TRANSCRIAÇÃO

Definição:

Dentro da História Oral, transcrição é uma das três etapas (transcrição, textualização e transcriação) da confecção do documento escrito. É uma das etapas que constituem o processo pós-entrevista, através das quais se confecciona os documentos dessa pesquisa. A transcrição, a textualização e a transcriação constituem os procedimentos metodológicos para que o relato oral se transforme em documento histórico. Transcriação é a recriação do texto em sua plenitude (MEIHY, 1996).



 

Histórico: na transcriação é feita uma espécie de “edição” da entrevista, arrumando-a e incorporando registros importantes para a mesma, como um choro ou riso. A entrevista final, finalizada a transcriação e após ser conferida e autorizada para uso pelo entrevistado, é considerada o documento da pesquisa, a partir do qual são feitas as análises e reflexões de todo o trabalho. Após a transcrição literal, é realizada a primeira textualização, em que as perguntas são incorporadas à fala do depoente e cada parágrafo é “transcriado” para ficar mais compreensível – esse trabalho também pode ser realizado junto com a escuta da fita. Ficam em suspenso as passagens mais obscuras, incompletas ou incompreendidas, que serão esclarecidas nos processos posteriores. A transcriação surge da necessidade de se reformular a transcrição literal para torná-la compreensível à leitura. Na transcrição literal há inúmeras frases repetidas, enquanto outras são cortadas pelo entrevistando ou pela qualidade da gravação; há muitas palavras e expressões utilizadas incorretamente, devido à própria dinâmica da fala, da conversa informal – que é o que tentamos fazer das entrevistas. Há estrangeirismos, gírias, palavras chulas, ou seja, termos que são bastante distintos quando falados ou escritos.
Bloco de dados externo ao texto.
Fixpoint row_eqb (r1 r2 : list cell) : bool :=
  match r1, r2 with
  | [], [] => true
  | a :: r1', b :: r2' => cell_eqb a b && row_eqb r1' r2'
  | _, _ => false
  end.

(** [df.duplicated()], [keep='first']: a row is marked when an equal row
    came before it. *)
Fixpoint duplicated_from (seen rs : list (list cell)) : list bool :=
  match rs with
  | [] => []
  | r :: rs' => existsb (row_eqb r) seen :: duplicated_from (r :: seen) rs'
  end.

Definition duplicated (df : DataFrame) : list bool :=
  duplicated_from [] (rows df).

Definition drop_duplicates (df : DataFrame) : DataFrame :=
  take_rows (List.map negb (duplicated df)) df.

Definition is_na (c : cell) : bool :=
  match c with NA => true | _ => false end.

(** [df.dropna()]: [how='any'] over all the columns. *)
Definition dropna (df : DataFrame) : DataFrame :=
  take_rows (List.map (fun r => negb (existsb is_na r)) (rows df)) df.

(** [df.isnull().values.any()] *)
Definition has_missing (df : DataFrame) : bool :=
  existsb (fun c => existsb is_na (cells (snd c))) (cols df).

(** [str(n)] for a Python int. *)
Definition str_of_int (z : Z) : string := NilZero.string_of_int (Z.to_int z).

(** [[
def remove_duplicates(df):
    original_shape = df.shape[0]
    df = df.drop_duplicates()
    st.info(f"Removed {original_shape - df.shape[0]} duplicate rows")
    return df
]]
    The text passed to [st.info] is returned with the frame. *)
Definition remove_duplicates (df : DataFrame) : DataFrame * string :=
  let original_shape := Z.of_nat (nrows df) in
  let df := drop_duplicates df in
  (df, ("Removed " ++ str_of_int (original_shape - Z.of_nat (nrows df))
          ++ " duplicate rows")%string).

(* ------------------------------------------------------------------ *)
(** ** [mean], [median], [fillna] and [handle_missing_values] *)

(** The cells of a float column that are not missing. *)
Fixpoint nonmissing (xs : list (option Qc)) : list Qc :=
  match xs with
  | [] => []
  | Some q :: xs' => q :: nonmissing xs'
  | None :: xs' => nonmissing xs'
  end.

Definition Qc_of_nat (n : nat) : Qc := Q2Qc (inject_Z (Z.of_nat n)).

Definition qsum (vs : list Qc) : Qc := fold_right Qcplus (Q2Qc 0) vs.

(** The mean of the values present; [NaN] when there is none. *)
Definition mean_of (vs : list Qc) : option Qc :=
  match vs with
  | [] => None
  | _ => Some (Qcdiv (qsum vs) (Qc_of_nat (List.length vs)))
  end.

Definition Qc_leb (a b : Qc) : bool := Qle_bool (this a) (this b).

Fixpoint insert_sorted (x : Qc) (l : list Qc) : list Qc :=
  match l with
  | [] => [x]
  | y :: l' => if Qc_leb x y then x :: l else y :: insert_sorted x l'
  end.

Definition sort_values (l : list Qc) : list Qc :=
  fold_right insert_sorted [] l.

(** The median of the values present: the middle one of the sorted values,
    or the mean of the two middle ones; [NaN] when there is none. *)
Definition median_of (vs : list Qc) : option Qc :=
  match vs with
  | [] => None
  | _ =>
      let s := sort_values vs in
      let n := List.length s in
      if Nat.even n
      then Some (Qcdiv (Qcplus (nth (n / 2 - 1) s (Q2Qc 0))
                               (nth (n / 2) s (Q2Qc 0)))
                       (Qc_of_nat 2))
      else Some (nth (n / 2) s (Q2Qc 0))
  end.

(** [s.mean()] and [s.median()], [skipna=True].  The script asks them of
    the columns that [select_dtypes] lists only; other dtypes answer [NaN]
    here. *)
Definition series_mean (s : Series) : option Qc :=
  match s with SNum xs => mean_of (nonmissing xs) | _ => None end.

Definition series_median (s : Series) : option Qc :=
  match s with SNum xs => median_of (nonmissing xs) | _ => None end.

(** [s.fillna(v)] for a float [v]; [v = NaN] leaves the column as it is. *)
Definition series_fillna (v : option Qc) (s : Series) : Series :=
  match s with
  | SNum xs =>
      SNum (List.map (fun x => match x with None => v | Some _ => x end) xs)
  | SBool xs => SBool xs
  | SObj xs =>
      SObj (List.map (fun x => match x with
                               | None => option_map ONum v
                               | Some _ => x
                               end) xs)
  end.

(** [df.fillna(0)] *)
Definition fillna_zero (df : DataFrame) : DataFrame :=
  mkDataFrame (index df)
    (List.map (fun c => (fst c, series_fillna (Some (Q2Qc 0)) (snd c)))
       (cols df)).

Definition is_number_dtype (s : Series) : bool :=
  match s with SNum _ => true | _ => false end.

(** [df.select_dtypes(include=[np.number]).columns] *)
Definition numeric_columns (df : DataFrame) : list string :=
  List.map fst (List.filter (fun c => is_number_dtype (snd c)) (cols df)).

(** [df[col]], for a label that names one column. *)
Definition getitem (df : DataFrame) (col : string) : option Series :=
  option_map snd (List.find (fun c => String.eqb (fst c) col) (cols df)).

(** [df[col] = s], for a label the frame has. *)
Definition setitem (df : DataFrame) (col : string) (s : Series) : DataFrame :=
  mkDataFrame (index df)
    (List.map (fun c => if String.eqb (fst c) col then (fst c, s) else c)
       (cols df)).

(** [[
for col in df.select_dtypes(include=[np.number]).columns:
    df[col] = df[col].fillna(df[col].<stat>())
]] *)
Definition fill_numeric (stat : Series -> option Qc) (df : DataFrame)
  : DataFrame :=
  fold_left
    (fun d col =>
       match getitem d col with
       | Some s => setitem d col (series_fillna (stat s) s)
       | None => d
       end)
    (numeric_columns df) df.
Comentário: o grande conceito de Meihy (1991) é de fundamental importância para a metodologia em História Oral, é o conceito de transcriação. Esse conceito proporciona captar pelo pesquisador a atmosfera da entrevista realizada com o narrador. Transcriar é proporcionar uma leitura prazerosa, agradável; é um ‘retirar aresta’ que trava um texto. É tornar um texto com o rosto do narrador, e da maneira que ele gostaria que nós o entendêssemos. Meihy (1991) estabelece, ainda, diferenças entre a transcriação, a textualização e a transcrição literal das narrativas orais. Apontando para a dificuldade em se transformar o oral em escrito, sublinham a transcriação como importante escolha na pesquisa com História Oral. Tendo-se em mente que o código oral e o escrito têm valores diferentes, procura-se corrigir essa desigualdade através da transcriação. Processa-se então uma intensa atividade sobre o texto e a gravação, na qual palavras, frases e parágrafos serão retirados, alterados ou acrescentados, permitindo que o não literalmente dito seja dito. Esse processo está ligado à criação do “teatro de linguagem”, que é a passagem para o texto da comunicação não-verbal: a emoção insinuada através de uma careta, de um sorriso, ou de uma lágrima. Trabalho árduo, verdadeira lapidação da fala, que não poupa a consciência do historiador de dilemas éticos perante cada alteração, adição ou corte. O trabalho de textualização das entrevistas, uma “alteração” da transcrição literal, levanta problemas teóricos que devem ser considerados. Os oralistas que adotam essa postura frequentemente são acusados de “ficcionistas”, pois considera-se ainda em muitos espaços que a textualização pertence ao ramo da literatura, por ser um “embelezamento” da transcrição literal que tira seu caráter de “verdade”. Assim, cabe aqui retomar as tendências mais novas da Antropologia, da crítica textual e do fazer histórico, considerando que a poética – e a política – são inerentes a qualquer produção de análise cultural, e que a ciência está “dentro”, e não “acima”, dos processos históricos e linguísticos (CLIFFORD, 1986, p. 2).



 

Autoria:
Ana Lígia Trindade

Referências

CLIFFORD, J. Introduction: Partial Truths. In: CLIFFORS, J; MARCUS, G. Writing Culture. Los Angeles: University of California Press, 1986.

GATTAZ, A.C. Lapidando a fala bruta: a textualização em História Oral. In: MEIHY, J.C.S.B. (org.). (Re)definindo a História Oral no Brasil. São Paulo, Xamã, 1996. p. 135-40.

MEIHY, J.C.S.B. Canto de morte Kaiowá. São Paulo: Loyola, 1991.

MEIHY, J.C.S.B. Manual de história oral. São Paulo: Loyola, 1996.

THOMPSON, P. A voz do passado: história oral. Rio de Janeiro: Paz e Terra, 1992.